In December, Lopez Obrador announced a number of possible cabinet picks, including Carlos Urzua, who served as Mexico City’s finance minister from 2000 to 2003, when Lopez Obrador was mayor of the capital. One of his successors as mayor, Marcelo Ebrard, is also part of the team. AMLO’s popular campaign chief, Tatiana Clouthier, the daughter of a former pro-business presidential candidate, may remain on board to continue to calm markets. AMLO says his top business adviser, Alfonso Romo, will be his chief of staff. And there are people who are said to be possibilities to join the administration even though they didn’t publicly campaign for him, like Inter-American Development Bank economist Santiago Levy.

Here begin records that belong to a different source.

(** C10. A manager built for a series other than WEC and IMSA has no
    scraper. Its loop catches the attribute error in every iteration (one
    error record per iteration, no fetch), never calls the callback and
    keeps running; [stop_ingestion] on it ends in an attribute error that
    nothing catches. *)
Theorem unknown_series_has_no_scraper (series : string) :
  series <> "WEC"%string -> series <> "IMSA"%string ->
  scraper (init series) = None
  /\ (forall (interval : Z) (cb_raises : data -> bool)
             (outcomes : list (result data)),
        let s := run interval cb_raises (start (fresh (init series))) outcomes in
        loops s = 1%nat
        /\ is_running (manager s) = true
        /\ callbacks (trace s) = []
        /\ fetches (trace s) = 0%nat
        /\ errors (trace s) = List.length outcomes
        /\ exists msg, snd (stop s) = Raise (AttributeError msg))
  /\ exists msg, snd (stop (fresh (init series))) = Raise (AttributeError msg).
Proof.
  intros Hw Hi.
  assert (Hsc : scraper (init series) = None).
  { unfold init. simpl.
    destruct (String.eqb_spec series "WEC"); [congruence|].
    destruct (String.eqb_spec series "IMSA"); [congruence|]. reflexivity. }
  split; [exact Hsc|]. split.
  - intros interval cb_raises outcomes.
    destruct (run_running interval cb_raises outcomes (start (fresh (init series))))
      as (A & B & _ & D & _); try reflexivity.
    destruct (run_unbound interval cb_raises outcomes (start (fresh (init series))))
      as (M & Cb & Fe & Er); try reflexivity; [exact Hsc|].
    repeat split; try assumption.
    apply stop_unbound. apply D. exact Hsc.
  - apply stop_unbound. exact Hsc.
Qed.

Lemma unknown_series_has_no_scraper_witness :
  scraper (init "FMSCI") = None
  /\ callbacks (trace (run 10 (fun _ => false) (start (fresh (init "FMSCI")))
                         [Ok EmptyDict; Raise TimeoutError])) = []
  /\ exists msg, snd (stop (fresh (init "FMSCI"))) = Raise (AttributeError msg).
Proof.
  destruct (@unknown_series_has_no_scraper "FMSCI")
    as (A & B & C); try discriminate.
  split; [exact A|]. split; [|exact C].
  exact (proj1 (proj2 (proj2 (B 10 (fun _ => false)
                                [Ok EmptyDict; Raise TimeoutError])))).
Defined.

(** C9 as stated fails: a second start of a running manager is not a
    no-op; it leaves two fetch loops where there was one. *)
Lemma second_start_adds_a_loop :
  is_running (manager (start (fresh (init "WEC")))) = true
  /\ loops (start (fresh (init "WEC"))) = 1%nat
  /\ loops (start (start (fresh (init "WEC")))) = 2%nat
  /\ start (start (fresh (init "WEC"))) <> start (fresh (init "WEC")).
Proof. repeat split; try reflexivity. discriminate. Qed.

Lemma stop_ingestion_bound (m : DataIngestionManager) :
  scraper m <> None ->
  let '(m1, evs, r) := stop_ingestion m in
  r = Ok tt /\ is_running m1 = false /\ series m1 = series m
  /\ scraper m1 <> None
  /\ stop_ingestion m1 = (m1, evs, Ok tt).
Proof.
  intros H. destruct m as [ser [[[u [ss|]]|[u dr]]|] running];
    try (simpl in H; congruence); unfold stop_ingestion; simpl;
    repeat split; try discriminate.
Qed.

(** C9, amended. [stop_ingestion] on a manager with a bound scraper
    returns normally, and a second call leaves the manager as the first
    call left it; on a manager that was never started it changes nothing.
    [start_ingestion] has no guard: every call sets the flag and enters a
    fetch loop of its own, also when the manager is already running. *)
Theorem stop_is_idempotent_start_is_not :
  (forall m : DataIngestionManager,
      scraper m <> None ->
      snd (stop_ingestion m) = Ok tt
      /\ snd (stop_ingestion (fst (fst (stop_ingestion m)))) = Ok tt
      /\ fst (fst (stop_ingestion (fst (fst (stop_ingestion m)))))
         = fst (fst (stop_ingestion m))
      /\ is_running (fst (fst (stop_ingestion m))) = false)
  /\ (forall series : string,
        scraper (init series) <> None ->
        fst (fst (stop_ingestion (init series))) = init series)
  /\ (forall s : system,
        loops (start s) = S (loops s)
        /\ is_running (manager (start s)) = true).
Proof.
  split; [|split].
  - intros m H. pose proof (stop_ingestion_bound m H) as K.
    destruct (stop_ingestion m) as [[m1 evs] r]. simpl.
    destruct K as (A & B & C & D & E). rewrite E. simpl. auto.
  - intros ser H. unfold init in *. simpl in *.
    destruct (String.eqb ser "WEC"); [reflexivity|].
    destruct (String.eqb ser "IMSA"); [reflexivity|]. congruence.
  - intros s. split; reflexivity.
Qed.

Lemma stop_is_idempotent_start_is_not_witness :
  scraper (init "IMSA") <> None
  /\ fst (fst (stop_ingestion (fst (fst (stop_ingestion (init "IMSA"))))))
     = fst (fst (stop_ingestion (init "IMSA")))
  /\ fst (fst (stop_ingestion (init "IMSA"))) = init "IMSA".
Proof.
  assert (H : scraper (init "IMSA") <> None) by (vm_compute; discriminate).
  split; [exact H|]. split.
  - exact (proj1 (proj2 (proj2
             (proj1 stop_is_idempotent_start_is_not (init "IMSA") H)))).
  - exact (proj1 (proj2 stop_is_idempotent_start_is_not) "IMSA"%string H).
Defined.

End LoopClaims.
(* ===================================================================== *)
(** ** Claims about a single fetch *)
(* ===================================================================== *)

Section Fetch.
Import PyStr Ingest Spec.
Local Open Scope list_scope.

Lemma safe_extract_fails (row : element) (selector : string) :
  extraction_fails row selector = true -> _safe_extract row selector = None.
Proof.
  unfold extraction_fails, _safe_extract.
  destruct (select_one row selector) as [[t|]|e]; simpl; congruence.
Qed.

Lemma safe_extract_text (row : element) (selector : string) (text : pystr) :
  select_one row selector = Ok (Some text) ->
  _safe_extract row selector = Some (strip text).
Proof. intros H. unfold _safe_extract. rewrite H. reflexivity. Qed.

Lemma parse_row_failed_fields (row : element) :
  (extraction_fails row ".car-number" = true ->
     car_number (parse_row row) = None)
  /\ (extraction_fails row ".team-name" = true ->
        team_name (parse_row row) = None)
  /\ (extraction_fails row ".class" = true ->
        car_class (parse_row row) = None)
  /\ (extraction_fails row ".position" = true ->
        position (parse_row row) = None)
  /\ (extraction_fails row ".laps" = true ->
        laps_completed (parse_row row) = None)
  /\ (extraction_fails row ".last-lap" = true ->
        last_lap_time (parse_row row) = None)
  /\ (extraction_fails row ".best-lap" = true ->
        best_lap_time (parse_row row) = None)
  /\ (extraction_fails row ".gap" = true ->
        gap_to_leader (parse_row row) = Some (PyFloat (Finite 0))).
Proof.
  unfold parse_row, _safe_extract_int, _safe_extract_float, _safe_extract_gap;
    simpl.
  repeat split; intros H; rewrite (safe_extract_fails _ _ H); reflexivity.
Qed.

(** *** When a conversion gives nothing *)

Lemma int_of_text_none_iff (t : pystr) :
  int_of_text (Some t) = None <-> parse_int t = None.
Proof.
  unfold int_of_text, py_int. destruct t as [|c r].
  - cbn [is_empty try_except]. split; reflexivity.
  - cbn [is_empty]. destruct (parse_int (c :: r)) as [z|];
      cbn [rbind try_except]; split; intros H; congruence.
Qed.

Lemma float_of_text_none_iff (t : pystr) :
  float_of_text (Some t) = None <-> lap_time_unparsable t = true.
Proof.
  unfold float_of_text, lap_time_unparsable, py_int, py_float, index.
  destruct (contains (u ":") t).
  - destruct (split (chr ":") t) as [|a [|b rest]];
      cbn [nth_error rbind try_except]; try (split; reflexivity).
    + destruct (parse_int a); cbn [rbind try_except]; split; reflexivity.
    + destruct (parse_int a) as [m|]; cbn [rbind try_except];
        [|split; reflexivity].
      destruct (parse_float b) as [f|]; cbn [rbind try_except];
        [|split; reflexivity].
      destruct (of_int (m * 60)) as [x|e]; cbn [rbind try_except raises];
        split; intros H; congruence.
  - destruct (parse_float t); cbn [rbind try_except]; split; intros H;
      congruence.
Qed.

Lemma gap_guard (text : option pystr) :
  gap_guarded text = true -> gap_of_text text = Some (PyFloat (Finite 0)).
Proof.
  unfold gap_guarded, gap_of_text, truthy, no_gap_token.
  destruct text as [t|]; [|reflexivity].
  intros H. apply orb_true_iff in H. destruct H as [H|H]; rewrite H.
  - reflexivity.
  - rewrite orb_true_r. reflexivity.
Qed.

Lemma gap_of_text_unguarded (t : pystr) :
  gap_guarded (Some t) = false ->
  gap_of_text (Some t)
  = if contains (u "LAP") (upper t) then
      match split_ws t with
      | w :: _ =>
          match parse_int (remove_char (chr "+") w) with
          | Some laps => Some (PyInt (laps * 100))
          | None => None
          end
      | [] => None
      end
    else match parse_float (remove_char (chr "+") t) with
         | Some f => Some (PyFloat f)
         | None => None
         end.
Proof.
  unfold gap_guarded, gap_of_text, truthy, no_gap_token. intros H.
  apply orb_false_iff in H. destruct H as [H1 H2]. rewrite H1, H2.
  cbn [negb orb]. unfold index, py_int, py_float.
  destruct (contains (u "LAP") (upper t)).
  - destruct (split_ws t) as [|w ws]; cbn [nth_error rbind try_except];
      [reflexivity|].
    destruct (parse_int (remove_char (chr "+") w)); reflexivity.
  - destruct (parse_float (remove_char (chr "+") t)); reflexivity.
Qed.

Lemma gap_of_text_none_iff (t : pystr) :
  gap_of_text (Some t) = None <->
  gap_guarded (Some t) = false /\ gap_unparsable t = true.
Proof.
  destruct (gap_guarded (Some t)) eqn:G.
  - rewrite (gap_guard _ G). split; [discriminate|intros [H _]; discriminate].
  - rewrite (gap_of_text_unguarded _ G). unfold gap_unparsable.
    destruct (contains (u "LAP") (upper t)).
    + destruct (split_ws t) as [|w ws]; [split; auto|].
      destruct (parse_int (remove_char (chr "+") w)); split;
        try discriminate; auto.
      intros [_ H]. discriminate.
    + destruct (parse_float (remove_char (chr "+") t)); split;
        try discriminate; auto.
      intros [_ H]. discriminate.
Qed.

Lemma parse_row_texts (row : element) (text : pystr) :
  (select_one row ".car-number" = Ok (Some text) ->
     car_number (parse_row row) = Some (strip text))
  /\ (select_one row ".team-name" = Ok (Some text) ->
        team_name (parse_row row) = Some (strip text))
  /\ (select_one row ".class" = Ok (Some text) ->
        car_class (parse_row row) = Some (strip text)).
Proof.
  unfold parse_row; cbn [car_number team_name car_class].
  repeat split; intros H; apply safe_extract_text; exact H.
Qed.

Lemma parse_row_unconvertible (row : element) (text : pystr) :
  (select_one row ".position" = Ok (Some text) ->
     (position (parse_row row) = None <-> parse_int (strip text) = None))
  /\ (select_one row ".laps" = Ok (Some text) ->
        (laps_completed (parse_row row) = None <->
         parse_int (strip text) = None))
  /\ (select_one row ".last-lap" = Ok (Some text) ->
        (last_lap_time (parse_row row) = None <->
         lap_time_unparsable (strip text) = true))
  /\ (select_one row ".best-lap" = Ok (Some text) ->
        (best_lap_time (parse_row row) = None <->
         lap_time_unparsable (strip text) = true))
  /\ (select_one row ".gap" = Ok (Some text) ->
        (gap_to_leader (parse_row row) = None <->
         gap_guarded (Some (strip text)) = false
         /\ gap_unparsable (strip text) = true)
        /\ (gap_guarded (Some (strip text)) = true ->
            gap_to_leader (parse_row row) = Some (PyFloat (Finite 0)))).
Proof.
  unfold parse_row, _safe_extract_int, _safe_extract_float, _safe_extract_gap;
    cbn [position laps_completed last_lap_time best_lap_time gap_to_leader].
  splits; intros H; rewrite (safe_extract_text _ _ H).
  - apply int_of_text_none_iff.
  - apply int_of_text_none_iff.
  - apply float_of_text_none_iff.
  - apply float_of_text_none_iff.
  - split; [apply gap_of_text_none_iff|apply gap_guard].
Qed.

4. What will he do once he’s sworn in?
Deal with the federal budget, since its deadline to be passed is Dec. 15. The new Congress will try to shape it to AMLO’s liking, but they may be limited in what they can do. Pena Nieto’s administration has already made commitments for 2019 spending and revenue, and the federal deficit shot up in the first quarter of this year as the PRI-controlled government splurged on anti-poverty programs ahead of Election Day. Since Lopez Obrador has promised to reduce the deficit, it may be difficult to find the money to fund his ideas, including salaries for unemployed youth to prevent them from joining criminal gangs and aid for struggling farmers. If he decides to ignore his deficit pledges and increase spending to keep his supporters happy, the peso could suffer.
5. How will he go about tackling corruption?
He’s vowed to overhaul Mexico’s system of government contracts, which he says have fueled payoffs and corruption, and to slash salaries of top officials, though it’s unclear how cutting paychecks will encourage government workers to demand fewer bribes. What he hasn’t done is suggest he’ll prosecute current politicians for corrupt acts in office, which may also make it hard for reforms to stick. But he says he can lead by example. He’ll take a smaller salary than Pena Nieto and he won’t live in Los Pinos, the presidential palace, which he wants to turn into cultural center.
6. What’s his plan to reduce crime?
He’s said he’ll stop using the nation’s military to battle drug gangs; under their watch the murder rate has soared and more than 30,000 people have gone missing since Mexico’s war on drugs began in 2006. He wants to spur development to offer alternatives to working for the drug trade and has floated the idea of amnesty for some nonviolent criminals, which would provide clean slates for them to start new lives.
7. Which energy deals might he target?
He’s been inconsistent about how he’ll handle the landmark 2014 legislation that opened the oil industry to private investment. Lopez Obrador has said he’ll halt auctions of new oil contracts to companies and audit existing ones. But his campaign has also said that most of the contracts seem fine and that he won’t do anything to disrupt investor confidence. He said he’ll stop the privatization of the electricity sector and wants to build new refineries in order to increase Mexico’s energy independence.
8. So why does he have to wait so long to be sworn in?
Mexico’s constitution was modeled in part after the U.S.’s, and until the enactment of the 20th Amendment in 1933, U.S. presidents weren’t sworn in until March 4 following the November election. During the decades in which the PRI held power, changes in policy between the end of one administration and the next were limited, so there was little pressure to shorten the gap. But reforms passed in 2014 will change the five-month wait in Mexico to three months in 2024, when the next president takes office. Lopez Obrador is the last president who will have so long between his election and inauguration.